Beyond economies and supply chains, the COVID-19 pandemic also significantly impacted mental and physical health. The feeling of loneliness worsened during the past two years as individuals isolated during the pandemic, affecting both body and brain, explain experts.

While it is hard to measure social isolation and loneliness precisely, there is strong evidence that many adults aged 50 and older are socially isolated or lonely in ways that put their health at risk, according to Our World in Data. Loneliness, as defined by mental health professionals, is a gap between the connectedness that a person wants and what they have. It is not the same as social isolation, which is codified in the social sciences as a measure of a person’s contacts. Loneliness is a subjective feeling. People can have a lot of social contact and still feel lonely, or be perfectly content by themselves.

While not a disease or mental health condition itself, social isolation significantly increased a person’s risk of premature death from all causes, a risk that may rival those of smoking, obesity and physical inactivity.

Social isolation was associated with about a 50 percent increased risk of dementia. Poor social relationships characterized by social isolation or loneliness were associated with a 29 percent increased risk of heart disease and a 32 percent increased risk of stroke. Loneliness was also associated with higher rates of depression, anxiety and suicide. Moreover, loneliness among heart failure patients was associated with a nearly four times increased risk of death, 68 percent increased risk of hospitalization and 57 percent increased risk of emergency department visits.

During the ongoing years of the COVID-19, isolation increased the feeling of loneliness.

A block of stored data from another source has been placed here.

Lemma controlFrame_preserves {A} (ws : option WSConn) (w w' : World) (c : M A) (a : A) :
  SessionInv ws w -> controlFrame w (c w) -> c w = (Ok a, w') -> SessionInv ws w'.
Proof.
  intros Hinv Hf Hc. unfold controlFrame in Hf. rewrite Hc in Hf. cbn [fst snd] in Hf.
  destruct Hf as [Hm [delta [Ht Hd]]].
  apply (SessionInv_step ws w w' delta Hinv); try assumption.
  rewrite Hm. apply sameHandles_refl.
Qed.

Lemma handleMedia_start_frame (w : World) :
  sameHandles (mgr w) (mgr (snd (handleMedia [] w)))
  /\ exists delta,
       trace (snd (handleMedia [] w)) = (trace w ++ delta)%list /\ tracksAdded delta = [].
Proof.
  unfold handleMedia. run.
  destruct (libListenUDP "127.0.0.1" 5004 (lib w)) as [[e|conn] l]; tidy.
  - unfold logPrintf, emit. tidy. split; [repeat split|].
    rewrite <- app_assoc. eexists. split; reflexivity.
  - unfold withDefer, samplebuilderNew. run. cbn [ingestLoop]. run.
    unfold recvStopChan. run. cbn [setUdpListener stopChan].
    destruct (stopChan (mgr w)) as [[|]|]; unfold block, ret; cbv beta iota; run;
      cbn [snd mgr trace]; (split; [repeat split|]);
      rewrite <- !app_assoc; eexists; split; reflexivity.
Qed.

(** Every world a session's tasks can reach satisfies the invariant. *)
Lemma Reachable_SessionInv (ws : option WSConn) (l0 : Lib) (w : World) :
  Reachable ws l0 w -> SessionInv ws w.
Proof.
  induction 1 as [w Hnew | w msg err w' _ IH Hstep | w c w' _ IH Hstep
                  | w o w' _ IH Hstep | w b r st w' _ IH Hstep].
  - eapply newWebRTCManager_establishes; eassumption.
  - eapply controlFrame_preserves; [exact IH| |exact Hstep].
    apply handleSignalingMessage_frame. apply IH.
  - eapply controlFrame_preserves; [exact IH| |exact Hstep].
    apply onICECandidate_frame. apply IH.
  - destruct (handleMedia_start_frame w) as [Hm [delta [Ht Hd]]].
    rewrite Hstep in Hm, Ht. cbn [snd] in Hm, Ht.
    eapply SessionInv_step; eassumption.
  - pose proof (extendsQuietly_ingestIteration b r w) as [Hm [delta [Ht Hd]]].
    rewrite Hstep in Hm, Ht. cbn [snd] in Hm, Ht.
    apply ingest_events_build_nothing in Hd. destruct Hd as (_ & Hd & _).
    eapply SessionInv_step; try eassumption. rewrite Hm. apply sameHandles_refl.
Qed.

Lemma handleOffer_run (w : World) (pc : PeerConnection) (conn : WSConn)
  (sd answer : SessionDescription) (l1 l2 l3 : Lib) :
  peerConnection (mgr w) = Some pc ->
  wsConn (mgr w) = Some conn ->
  mu (mgr w) = false ->
  libSetRemoteDescription pc sd (lib w) = (None, l1) ->
  libCreateAnswer pc l1 = (inr answer, l2) ->
  libSetLocalDescription pc answer l2 = (None, l3) ->
  handleOffer (Some sd) w
  = match libGatheringComplete pc l3 with
    | Some l4 =>
        (Ok match fst (libWriteJSON conn (answerMessage pc l4) l4) with
            | Some e => Errorf "failed to send answer: " e
            | None => None
            end,
         {| mgr := mgr w;
            lib := snd (libWriteJSON conn (answerMessage pc l4) l4);
            trace := trace w ++ [EvSetRemoteDescription sd; EvCreateAnswer;
                                 EvSetLocalDescription answer; EvGatheringComplete;
                                 EvLock; EvWriteJSON (answerMessage pc l4); EvUnlock] |})
    | None =>
        (Blocked,
         {| mgr := mgr w; lib := l3;
            trace := trace w ++ [EvSetRemoteDescription sd; EvCreateAnswer;
                                 EvSetLocalDescription answer] |})
    end.
Proof.
  intros Hpc Hws Hmu Hr Hc Hl. unfold handleOffer. run.
  rewrite Hpc. run. rewrite Hr. run. rewrite Hc. run. rewrite Hl. run.
  destruct (libGatheringComplete pc l3) as [l4|];
    [|rewrite <- !app_assoc; reflexivity].
  run. rewrite Hws. rewrite locked_write by exact Hmu. unfold withDefer.
  fold (answerMessage pc l4). tidy.
  destruct (libWriteJSON conn (answerMessage pc l4) l4) as [[e|] l5]; cbn [fst snd];
    unfold ret; cbv beta iota; rewrite Unlock_run by reflexivity;
    cbn [mgr lib trace]; rewrite setMu_round_trip by exact Hmu;
    rewrite <- !app_assoc; reflexivity.
Qed.

(** C1. In any world a session can reach on control channel [conn], an offer
    the peer connection accepts (remote description set, answer created,
    local description set) makes [handleOffer] write exactly one message to
    the control channel, of type "answer", and only after the receive on the
    gathering promise has returned: the write follows [EvGatheringComplete]
    in the trace, the message carries the local description read after
    gathering, and as long as gathering does not complete [handleOffer] is
    blocked and has written nothing.  The peer connection that computes the
    description had exactly two tracks added, the video one and the audio
    one, both before any negotiation call, and none since. *)
Theorem valid_offer_answered_once_after_gathering
  (conn : WSConn) (l0 : Lib) (w : World) (pc : PeerConnection)
  (sd answer : SessionDescription) (l1 l2 l3 : Lib) :
  Reachable (Some conn) l0 w ->
  peerConnection (mgr w) = Some pc ->
  libSetRemoteDescription pc sd (lib w) = (None, l1) ->
  libCreateAnswer pc l1 = (inr answer, l2) ->
  libSetLocalDescription pc answer l2 = (None, l3) ->
  TracksAddedBeforeNegotiation (trace w)
  /\ Kind theVideoTrack = RTPCodecTypeVideo
  /\ Kind theAudioTrack = RTPCodecTypeAudio
  /\ AnswersOnceAfterGathering conn pc sd answer l3 w.
Proof.
  intros Hreach Hpc Hr Hc Hl.
  pose proof (Reachable_SessionInv _ _ _ Hreach) as (_ & Hws & Hmu & _ & _ & Hsplit).
  split; [exact Hsplit|]. split; [reflexivity|]. split; [reflexivity|].
  unfold AnswersOnceAfterGathering.
  rewrite (handleOffer_run w pc conn sd answer l1 l2 l3) by assumption.
  destruct (libGatheringComplete pc l3) as [l4|];
    do 3 eexists; (split; [reflexivity|]); cbn [trace];
    (split; [reflexivity|]); (split; [reflexivity|]); repeat split.
Qed.

(** * Further properties of the session code *)

(** ** [newWebRTCManager] as a whole *)

(** X1. [newWebRTCManager] hands out a manager exactly when it reports no
    error: it never returns both or neither. *)
Theorem newWebRTCManager_manager_iff_no_error (ws : option WSConn) (w : World) :
  exists p err w',
    newWebRTCManager ws w = (Ok (p, err), w')
    /\ (p = None <-> err <> None).
Proof.
  unfold newWebRTCManager, NewTrackLocalStaticSample, pcClose. run.
  repeat libcase; do 3 eexists; (split; [reflexivity|]);
    split; intros H; try discriminate; try congruence.
Qed.

(** X2. When the codecs cannot be registered or the peer connection cannot
    be created, [newWebRTCManager] returns the wrapped error at once: the
    manager object is not touched, no track is created and there is nothing
    to close. *)
Theorem newWebRTCManager_early_failure (ws : option WSConn) (w : World) :
  (forall e l1,
      libRegisterDefaultCodecs (lib w) = (Some e, l1) ->
      newWebRTCManager ws w
      = (Ok (None, Some ("failed to register default codecs: " ++ e)),
         {| mgr := mgr w; lib := l1; trace := trace w ++ [EvRegisterDefaultCodecs] |}))
  /\ (forall l1 e l2,
      libRegisterDefaultCodecs (lib w) = (None, l1) ->
      libNewPeerConnection stunConfig l1 = (inl e, l2) ->
      newWebRTCManager ws w
      = (Ok (None, Some ("failed to create peer connection: " ++ e)),
         {| mgr := mgr w; lib := l2;
            trace := trace w ++ [EvRegisterDefaultCodecs;
                                 EvNewPeerConnection stunConfig] |})).
Proof.
  split.
  - intros e l1 Hreg. unfold newWebRTCManager. run. rewrite Hreg. reflexivity.
  - intros l1 e l2 Hreg Hnew. unfold newWebRTCManager. run. rewrite Hreg. run.
    rewrite Hnew. run. rewrite <- app_assoc. reflexivity.
Qed.

(** X3. When [newWebRTCManager] succeeds, from whatever state, the manager
    is a fresh one: the new peer connection, the VP8 track "video" and the
    Opus track "audio" of stream "pion", the given control channel, a free
    mutex, no ingest socket and an open shutdown channel.  It got there by
    creating both tracks, adding video then audio, and registering the two
    callbacks last; it closed nothing. *)
Theorem newWebRTCManager_success (ws : option WSConn) (w w' : World) :
  newWebRTCManager ws w = (Ok (Some ManagerRef, None), w') ->
  exists pc,
    mgr w' = freshManager pc ws
    /\ trace w'
       = (trace w ++ [EvRegisterDefaultCodecs; EvNewPeerConnection stunConfig;
                      EvNewTrackLocalStaticSample MimeTypeVP8 "video" "pion";
                      EvNewTrackLocalStaticSample MimeTypeOpus "audio" "pion";
                      EvAddTrack theVideoTrack; EvAddTrack theAudioTrack;
                      EvOnICECandidate; EvOnICEConnectionStateChange])%list.
Proof.
  unfold newWebRTCManager, NewTrackLocalStaticSample, pcClose. run.
  repeat libcase; intros H; inversion H; subst; clear H.
  eexists. split; [reflexivity|]. cbn [trace]. rewrite <- !app_assoc. reflexivity.
Qed.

A citywide survey by New York’s health department found that 57 percent of people said they felt lonely some or most of the time, while two-thirds said they felt socially isolated in the previous month, reported the NYT. Young adults seemed to be more susceptible to loneliness, with a 63 percent increase in the feelings of anxiety and depression.

Mexico is yet to measure the impact of the pandemic on loneliness and other mental health issues. However, the PSY-COVID 19 study, carried out in 30 countries including 12 in Latin America, seeks to identify the impact of the pandemic on mental health. Preliminary results of this analysis of the psychosocial impact of the pandemic indicate that "perceived loneliness is one of the main variables that could explain differences when developing mental health symptoms, such as anxiety disorders, depression and somatization, in the context of mobility restrictions due to the pandemic,” said Antoni Sanz, Professor of Stress, UAB, to DW.